» **Required work**:
What lines in the records include the string "JSValue"? Return each one.

*** Opening of Supplied records ***

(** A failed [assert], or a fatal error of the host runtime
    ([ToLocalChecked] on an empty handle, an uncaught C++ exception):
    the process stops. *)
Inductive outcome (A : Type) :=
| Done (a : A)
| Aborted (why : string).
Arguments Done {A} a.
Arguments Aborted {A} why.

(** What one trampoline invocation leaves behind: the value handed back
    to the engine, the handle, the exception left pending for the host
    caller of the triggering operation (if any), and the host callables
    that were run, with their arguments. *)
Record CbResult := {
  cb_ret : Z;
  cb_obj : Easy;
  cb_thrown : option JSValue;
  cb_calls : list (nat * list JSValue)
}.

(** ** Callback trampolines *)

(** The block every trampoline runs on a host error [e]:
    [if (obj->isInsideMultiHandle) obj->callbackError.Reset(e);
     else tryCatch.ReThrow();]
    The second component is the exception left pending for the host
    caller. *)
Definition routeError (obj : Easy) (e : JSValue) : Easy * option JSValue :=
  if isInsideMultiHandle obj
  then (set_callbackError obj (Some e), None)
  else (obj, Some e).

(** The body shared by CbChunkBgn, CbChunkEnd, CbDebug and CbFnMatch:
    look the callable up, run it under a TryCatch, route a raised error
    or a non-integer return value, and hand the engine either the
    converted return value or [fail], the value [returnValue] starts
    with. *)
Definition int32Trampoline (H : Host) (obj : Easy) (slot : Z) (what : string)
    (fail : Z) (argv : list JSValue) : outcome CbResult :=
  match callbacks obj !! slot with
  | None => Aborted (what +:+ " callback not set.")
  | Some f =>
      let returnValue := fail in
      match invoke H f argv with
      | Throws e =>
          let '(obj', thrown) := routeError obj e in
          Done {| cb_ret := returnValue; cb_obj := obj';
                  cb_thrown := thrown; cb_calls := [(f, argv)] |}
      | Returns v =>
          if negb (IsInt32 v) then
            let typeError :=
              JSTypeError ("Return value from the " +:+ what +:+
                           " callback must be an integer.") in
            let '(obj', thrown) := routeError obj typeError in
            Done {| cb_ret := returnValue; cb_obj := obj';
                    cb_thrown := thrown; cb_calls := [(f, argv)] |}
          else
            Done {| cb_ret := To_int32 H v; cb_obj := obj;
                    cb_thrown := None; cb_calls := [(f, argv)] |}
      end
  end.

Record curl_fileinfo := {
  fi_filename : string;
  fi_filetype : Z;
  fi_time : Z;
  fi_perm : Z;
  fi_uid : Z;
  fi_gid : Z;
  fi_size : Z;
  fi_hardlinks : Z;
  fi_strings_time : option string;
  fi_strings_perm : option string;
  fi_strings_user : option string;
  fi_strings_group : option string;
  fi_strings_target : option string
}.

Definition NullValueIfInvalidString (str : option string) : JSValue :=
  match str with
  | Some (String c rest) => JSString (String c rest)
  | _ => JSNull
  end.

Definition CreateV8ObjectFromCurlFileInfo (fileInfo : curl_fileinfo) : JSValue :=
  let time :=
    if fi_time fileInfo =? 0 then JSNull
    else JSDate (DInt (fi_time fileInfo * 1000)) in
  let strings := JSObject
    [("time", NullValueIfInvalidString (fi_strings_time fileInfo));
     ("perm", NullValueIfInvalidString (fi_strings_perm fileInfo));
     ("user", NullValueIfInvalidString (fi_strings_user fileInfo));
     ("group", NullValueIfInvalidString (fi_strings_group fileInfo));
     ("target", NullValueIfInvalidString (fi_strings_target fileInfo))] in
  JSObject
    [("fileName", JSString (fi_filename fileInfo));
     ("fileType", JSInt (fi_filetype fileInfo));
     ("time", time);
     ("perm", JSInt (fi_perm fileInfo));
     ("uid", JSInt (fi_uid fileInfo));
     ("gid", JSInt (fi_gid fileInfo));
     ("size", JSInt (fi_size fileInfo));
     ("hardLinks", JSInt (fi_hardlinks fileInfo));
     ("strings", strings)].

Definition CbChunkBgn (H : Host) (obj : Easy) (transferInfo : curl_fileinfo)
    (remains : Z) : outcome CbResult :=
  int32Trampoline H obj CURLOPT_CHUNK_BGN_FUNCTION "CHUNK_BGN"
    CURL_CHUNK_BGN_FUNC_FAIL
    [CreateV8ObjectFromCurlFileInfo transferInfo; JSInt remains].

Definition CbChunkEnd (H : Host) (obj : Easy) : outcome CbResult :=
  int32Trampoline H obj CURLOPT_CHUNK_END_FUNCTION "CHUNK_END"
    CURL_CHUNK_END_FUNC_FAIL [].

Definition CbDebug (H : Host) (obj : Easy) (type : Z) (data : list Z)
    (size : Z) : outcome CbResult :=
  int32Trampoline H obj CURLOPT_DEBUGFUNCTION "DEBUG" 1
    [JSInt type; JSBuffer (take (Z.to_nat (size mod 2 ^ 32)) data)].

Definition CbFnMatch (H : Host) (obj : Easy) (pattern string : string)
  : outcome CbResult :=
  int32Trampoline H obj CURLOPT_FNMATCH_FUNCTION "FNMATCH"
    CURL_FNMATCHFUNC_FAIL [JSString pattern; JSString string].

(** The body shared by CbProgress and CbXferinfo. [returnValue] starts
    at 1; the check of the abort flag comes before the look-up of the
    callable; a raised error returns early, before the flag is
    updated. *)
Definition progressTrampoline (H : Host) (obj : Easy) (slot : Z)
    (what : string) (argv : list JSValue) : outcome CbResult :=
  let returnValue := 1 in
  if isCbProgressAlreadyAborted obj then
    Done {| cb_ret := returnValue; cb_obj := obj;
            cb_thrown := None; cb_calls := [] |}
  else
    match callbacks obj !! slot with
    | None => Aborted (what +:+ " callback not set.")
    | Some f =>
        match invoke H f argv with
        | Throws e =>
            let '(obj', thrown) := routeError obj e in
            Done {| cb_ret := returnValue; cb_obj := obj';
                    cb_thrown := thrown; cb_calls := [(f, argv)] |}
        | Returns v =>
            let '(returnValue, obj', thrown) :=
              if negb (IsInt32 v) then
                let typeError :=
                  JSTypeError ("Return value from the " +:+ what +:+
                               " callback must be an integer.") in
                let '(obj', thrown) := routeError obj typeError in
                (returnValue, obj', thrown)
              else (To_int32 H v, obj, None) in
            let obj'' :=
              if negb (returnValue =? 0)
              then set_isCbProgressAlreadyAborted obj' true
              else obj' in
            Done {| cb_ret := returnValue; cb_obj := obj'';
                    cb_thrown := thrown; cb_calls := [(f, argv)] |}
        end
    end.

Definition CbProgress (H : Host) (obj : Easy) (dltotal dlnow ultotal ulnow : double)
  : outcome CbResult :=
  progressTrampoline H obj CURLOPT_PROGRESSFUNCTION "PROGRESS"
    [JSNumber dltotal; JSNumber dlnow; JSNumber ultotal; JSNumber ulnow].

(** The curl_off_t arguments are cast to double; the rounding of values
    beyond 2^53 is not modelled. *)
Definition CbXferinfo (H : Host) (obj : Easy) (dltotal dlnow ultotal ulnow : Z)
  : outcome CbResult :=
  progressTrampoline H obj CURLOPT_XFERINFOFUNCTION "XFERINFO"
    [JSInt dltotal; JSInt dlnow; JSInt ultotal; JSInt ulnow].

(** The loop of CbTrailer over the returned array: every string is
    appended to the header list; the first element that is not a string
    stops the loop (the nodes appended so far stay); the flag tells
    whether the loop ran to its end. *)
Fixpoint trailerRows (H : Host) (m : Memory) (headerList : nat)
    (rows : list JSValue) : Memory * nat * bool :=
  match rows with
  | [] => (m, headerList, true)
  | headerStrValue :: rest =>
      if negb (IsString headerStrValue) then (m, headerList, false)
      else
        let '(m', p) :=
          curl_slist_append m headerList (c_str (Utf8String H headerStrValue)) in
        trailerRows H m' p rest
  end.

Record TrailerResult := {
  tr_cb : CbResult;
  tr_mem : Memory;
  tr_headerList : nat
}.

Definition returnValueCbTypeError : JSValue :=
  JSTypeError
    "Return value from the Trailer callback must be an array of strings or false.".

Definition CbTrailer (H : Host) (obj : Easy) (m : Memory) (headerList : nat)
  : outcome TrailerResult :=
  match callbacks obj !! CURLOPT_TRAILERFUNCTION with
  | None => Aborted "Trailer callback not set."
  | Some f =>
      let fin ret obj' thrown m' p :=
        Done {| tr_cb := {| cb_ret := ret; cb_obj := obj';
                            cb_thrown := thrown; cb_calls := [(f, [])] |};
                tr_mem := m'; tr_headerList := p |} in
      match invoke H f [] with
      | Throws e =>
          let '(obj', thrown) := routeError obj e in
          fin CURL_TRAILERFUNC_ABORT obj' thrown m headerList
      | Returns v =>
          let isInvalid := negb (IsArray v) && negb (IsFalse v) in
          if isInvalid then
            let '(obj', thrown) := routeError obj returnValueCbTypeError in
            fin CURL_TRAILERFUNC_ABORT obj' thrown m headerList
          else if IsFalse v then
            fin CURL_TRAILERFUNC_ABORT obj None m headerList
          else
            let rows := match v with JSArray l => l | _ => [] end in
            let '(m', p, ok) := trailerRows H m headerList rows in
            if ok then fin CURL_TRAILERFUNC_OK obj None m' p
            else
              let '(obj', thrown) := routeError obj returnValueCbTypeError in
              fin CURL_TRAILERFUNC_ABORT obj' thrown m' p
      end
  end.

*** Close of Supplied records ***

» **Output**:
  cb_thrown : option JSValue;
  cb_calls : list (nat * list JSValue)
Definition routeError (obj : Easy) (e : JSValue) : Easy * option JSValue :=
    (fail : Z) (argv : list JSValue) : outcome CbResult :=
Definition NullValueIfInvalidString (str : option string) : JSValue :=
Definition CreateV8ObjectFromCurlFileInfo (fileInfo : curl_fileinfo) : JSValue :=
    (what : string) (argv : list JSValue) : outcome CbResult :=
    (rows : list JSValue) : Memory * nat * bool :=
Definition returnValueCbTypeError : JSValue :=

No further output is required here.